The other Bunker is fully equipped as it looked in WWII and houses an original 105mm field artillery piece.
Use the Siegfried Line Museum at Bad Bergzabern to see "the other side of the fence", the famous Maginot Line.
We recommend that you visit the Maginot Line Schoenenbourg Fort just about 30 min south of us.
A day trip like this gives you a good idea about how these two defensive constructions used to be in 1939/1940.
A forgotten Hero
When planning your trip from our museum to the Maginot Line in France.
You might consider to to drive a few extra miles to find the location where
Charles L. Thomas fought in December of 1944.
He fought for the liberation of France.
On December 14, 1944, Thomas led a task force storming Climbach, consisting of a platoon from the 756th Tank Battalion and a reinforced company of the 411th Infantry Regiment, 103rd Infantry Division, led by a platoon of his tank destroyers. Approaching Climbach, Thomas' armored scout car was knocked out by enemy fire and he was wounded.
The lieutenant helped his crew out of the vehicle, but as he left the car's protection, he was again wounded in the chest, legs and arms. Despite his wounds, Thomas directed the dispersal and emplacement of the anti-tank guns, which then returned fire and covered the attempt by the rest of the task force to outflank the defenders. He briefed one of his platoon leaders, a junior lieutenant, on the general situation, and only when he was sure the situation was under control did he allow himself to be evacuated. The platoon continued to fight for four hours, losing two of its four guns and half its men as casualties (3 dead, 17 wounded).
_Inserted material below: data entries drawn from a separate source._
(** Behind the character the element ends or goes on. *)
Lemma end_of_arg_spec s c rest off O N s' :
  inside s c rest off O N -> same s s' -> optind s' = optind s -> place s' = Some (Ptr c (off + 1)) ->
  optarg (end_of_arg str s') = optarg s' /\ went (end_of_arg str s') c rest off O N (if off + 1 <? length (str c) then Inside else Took 1).
Proof using.
  intros Hin Hs Ho Hp. pose proof (more_text c (off + 1)) as Hm. unfold end_of_arg. rewrite Hp. destruct (text (Some (Ptr c (off + 1)))) as [|y t] eqn:Et; rewrite <- Hm; (split; [done|]).
  - eapply went_took; [exact Hin|by destruct Hs|by cbn; rewrite Hp|cbn; lia|lia].
  - eapply advance; [exact Hin|done|done|by apply Nat.ltb_lt|done].
Qed.
(** -W, which a long option follows *)
Lemma dash_w_spec s c rest off O N s' :
  inside s c rest off O N -> optarg s = None -> same s s' -> optind s' = optind s -> optarg s' = optarg s -> place s' = Some (Ptr c (off + 1)) ->
  exists s1 r g,
    (if off + 1 <? length (str c) then '(s, optchar) ← parse_long_options str options longs false s'; Some (set_place None s, optchar)
     else
       let s := set_optind (optind s' + 1) s' in
       if nargc s <=? optind s then Some (set_optopt 87 (set_place None s), BADARG options)
       else a ← nargv s !! optind s; '(s, optchar) ← parse_long_options str options longs false (set_place (Some (Ptr a 0)) s); Some (set_place None s, optchar)) = Some (s1, r) /\
    r <> (-1)%Z /\
    (if off + 1 <? length (str c) then match long_read false (Ptr c (off + 1)) rest with Some (r, a, n) => (r, a, Took (1 + n)) | None => (BADCH, None, Took 1) end
     else match rest with
          | [] => (BADARG options, None, Took 1)
          | b :: rest => match long_read false (Ptr b 0) rest with Some (r, a, n) => (r, a, Took (2 + n)) | None => (BADCH, None, Took 2) end
          end) = (r, optarg s1, g) /\ went s1 c rest off O N g.
Proof using Hchars Hvals.
  intros Hin Harg Hs Ho Ha Hp. destruct (inside_at _ _ _ _ _ _ Hin) as (Hat & Hlt & Hbe).
  pose proof (behind_same _ _ _ Hs Ho Hbe) as Hbe'. destruct (off + 1 <? length (str c)).
  - pose proof (parse_long_spec false s' _ rest Hp ltac:(congruence) Hbe') as H1. destruct (long_read false _ rest) as [[[r a] n]|] eqn:Er.
    + destruct H1 as (s2 & -> & Hs2 & Hr & Ha2 & Ho2 & Hn). cbn [mbind option_bind]. exists (set_place None s2), r, (Took (1 + n)). split_and!; try done; [by rewrite <- Ha2|].
      eapply went_took; [exact Hin|eapply same_trans; [exact Hs|by destruct Hs2]|done|cbn; lia|lia].
    + by apply long_is_read in Er.
  - destruct Hbe' as [Hn Hb]. cbv zeta. set (s2 := set_optind (optind s' + 1) s'). change (nargc s2) with (nargc s'). change (optind s2) with (optind s' + 1). change (nargv s2) with (nargv s').
    rewrite (Hb 0). destruct rest as [|b rest]; cbn [length] in *.
    + destruct (Nat.leb_spec (nargc s') (optind s' + 1)); [|lia]. eexists _, _, (Took 1). split; [done|]. split; [apply badarg_not_end|]. split; [cbn; congruence|].
      eapply went_took; [exact Hin|by destruct Hs|done|cbn; lia|cbn; lia].
    + destruct (Nat.leb_spec (nargc s') (optind s' + 1)); [lia|]. cbn [lookup list_lookup mbind option_bind].
      assert (behind (set_place (Some (Ptr b 0)) s2) rest) as Hbe2.
      { split; [change (nargc s' = optind s' + 1 + S (length rest)); lia|]. intros i. change (rest !! i) with ((b :: rest) !! S i). rewrite <- (Hb (S i)). cbn. f_equal. lia. }
      pose proof (parse_long_spec false (set_place (Some (Ptr b 0)) s2) _ rest eq_refl ltac:(cbn; congruence) Hbe2) as H1. destruct (long_read false _ rest) as [[[r a] n]|] eqn:Er.
      * destruct H1 as (s3 & -> & Hs3 & Hr & Ha2 & Ho2 & Hnr). cbn [mbind option_bind]. exists (set_place None s3), r, (Took (2 + n)). split_and!; try done; [by rewrite <- Ha2|].
        eapply went_took; [exact Hin|eapply same_trans; [exact Hs|by destruct Hs3]|done|cbn in *; lia|cbn; lia].
      * by apply long_is_read in Er.
Qed.
Lemma short_arg_spec s c rest off O N s' oli x :
  inside s c rest off O N -> optarg s = None -> same s s' -> optind s' = optind s -> optarg s' = optarg s -> place s' = Some (Ptr c (off + 1)) -> x <> (-1)%Z ->
  exists s1 r g, short_arg str options oli x flags s' = Some (s1, r) /\ r <> (-1)%Z /\
    match letter_arg oli, rest with
    | no_argument, _ => (x, None, if off + 1 <? length (str c) then Inside else Took 1)
    | required_argument, [] => if off + 1 <? length (str c) then (x, Some (Ptr c (off + 1)), Took 1) else (BADARG options, None, Took 1)
    | required_argument, a :: _ => if off + 1 <? length (str c) then (x, Some (Ptr c (off + 1)), Took 1) else (x, Some (Ptr a 0), Took 2)
    | optional_argument, _ => (x, if off + 1 <? length (str c) then Some (Ptr c (off + 1)) else None, Took 1)
    end = (r, optarg s1, g) /\ went s1 c rest off O N g.
Proof using.
  intros Hin Harg Hs Ho Ha Hp Hx. destruct (inside_at _ _ _ _ _ _ Hin) as (Hat & Hlt & Hbe).
  destruct (behind_same _ _ _ Hs Ho Hbe) as [Hn Hb]. unfold short_arg. cbn [FLAG_PERMUTE negb]. rewrite letter_arg_spec.
  destruct (negb (hd 0%Z (tail oli) =? COLON)%Z).
  { destruct (end_of_arg_spec s c rest off O N s') as [Ea Hw]; [done|done|done|done|]. eexists _, _, _. split; [done|]. split; [done|]. split; [rewrite Ea, Ha, Harg; by destruct rest|exact Hw]. }
  change (place (set_optarg None s')) with (place s'). rewrite Hp.
  pose proof (more_text c (off + 1)) as Hm. destruct (text (Some (Ptr c (off + 1)))) as [|y t] eqn:Et; rewrite <- Hm.
  2: { eexists _, _, (Took 1). split; [done|]. split; [done|]. split; [by destruct (negb _), rest|].
       eapply went_took; [exact Hin|by destruct Hs|done|cbn; lia|lia]. }
  destruct (negb (hd 0%Z (tail (tail oli)) =? COLON)%Z).
  2: { eexists _, _, (Took 1). split; [done|]. split; [done|]. split; [by destruct rest|].
       eapply went_took; [exact Hin|by destruct Hs|done|cbn; lia|lia]. }
  set (s2 := set_optind _ _). change (nargc s2) with (nargc s'). change (optind s2) with (optind s' + 1). change (nargv s2) with (nargv s').
  rewrite (Hb 0). destruct rest as [|a rest]; cbn [length] in *.
  - destruct (Nat.leb_spec (nargc s') (optind s' + 1)); [|lia]. eexists _, _, (Took 1). split; [done|]. split; [apply badarg_not_end|]. split; [done|].
    eapply went_took; [exact Hin|by destruct Hs|done|cbn; lia|cbn; lia].
  - destruct (Nat.leb_spec (nargc s') (optind s' + 1)); [lia|]. cbn [lookup list_lookup mbind option_bind]. eexists _, _, (Took 2). split; [done|]. split; [done|]. split; [done|].
    eapply went_took; [exact Hin|by destruct Hs|done|cbn; lia|cbn; lia].
Qed.
Lemma short_option_spec s c rest off O N :
  inside s c rest off O N -> optarg s = None -> off = 0 \/ hd 0%Z (text (place s)) <> DASH ->
  exists s1 r g, short_option str options (Some longs) flags s = Some (s1, r) /\ r <> (-1)%Z /\ short_read c off rest = (r, optarg s1, g) /\ went s1 c rest off O N g.
Proof using Hchars Hvals.
  intros Hin Harg Hdash. destruct (inside_at _ _ _ _ _ _ Hin) as (Hat & Hlt & Hbe). destruct (text_at _ _ _ _ _ _ Hin) as (x & Ex & Et & Hx & H0).
  pose proof Hin as (Hp & Hoff & Hone & _). unfold short_option, read_short. rewrite (next_place_at _ _ _ _ _ _ Hin), Ex, Et. rewrite Et in Hdash. cbn [mbind option_bind hd] in *.
  set (s' := set_place (Some (Ptr c (off + 1))) s). change (text (place s')) with (text (Some (Ptr c (off + 1)))). rewrite more_text.
  assert (same s s') as Hs by done. assert (x <> (-1)%Z) as Hxr by lia.
  set (more := off + 1 <? length (str c)). set (goes := if more then Inside else Took 1).
  destruct (if (x =? COLON)%Z || ((x =? DASH)%Z && more) then None else strchr options x) as [oli|] eqn:Eoli.
  2: { destruct ((x =? DASH)%Z && negb more) eqn:Ed.
       { exfalso. apply andb_true_iff in Ed as [->%Z.eqb_eq Em%negb_true_iff]. rewrite Em in Eoli. cbn in Eoli.
         destruct Hdash as [H|H]; [|done]. by apply (proj2 (Hone H)). }
       destruct (end_of_arg_spec s c rest off O N (set_optopt x s')) as [Ha Hw]; [done|done|done|done|].
       exists (set_optopt x (end_of_arg str s')), BADCH, goes. split; [done|]. split; [done|].
       replace (set_optopt x (end_of_arg str s')) with (end_of_arg str (set_optopt x s')) by (unfold end_of_arg; change (place (set_optopt x s')) with (place s'); by destruct (text (place s'))).
       split; [by rewrite Ha; cbn; rewrite Harg|exact Hw]. }
  destruct ((x =? 87)%Z && (hd 0%Z (tail oli) =? 59)%Z) eqn:Ew.
  - apply andb_true_iff in Ew as [Ew%Z.eqb_eq _]. rewrite Ew. apply (dash_w_spec s c rest off O N s'); done.
  - apply (short_arg_spec s c rest off O N s' oli x); done.
Qed.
The strong performance of the platoon ensured the capture of the town and forced the defenders to withdraw to the Siegfried Line; the unit was awarded a Distinguished Unit Citation (the first black combat unit, and the first unit attached to the 103rd Division, to be so honored) and its men received four Silver Stars and nine Bronze Stars. Thomas himself was awarded the Distinguished Service Cross for his part in the engagement, and returned home a hero, though he played down his role – "I know I was sent out to locate and draw the enemy fire, but I didn't mean to draw that much."
Thomas remained in the Army, and retired with the rank of Major. In the 1990s, following a study which indicated severe racial discrimination in the process of awarding medals during the war, it was recommended that seven Distinguished Service Crosses be upgraded to Medals of Honor, and Thomas was awarded the Medal of Honor posthumously on January 13, 1997.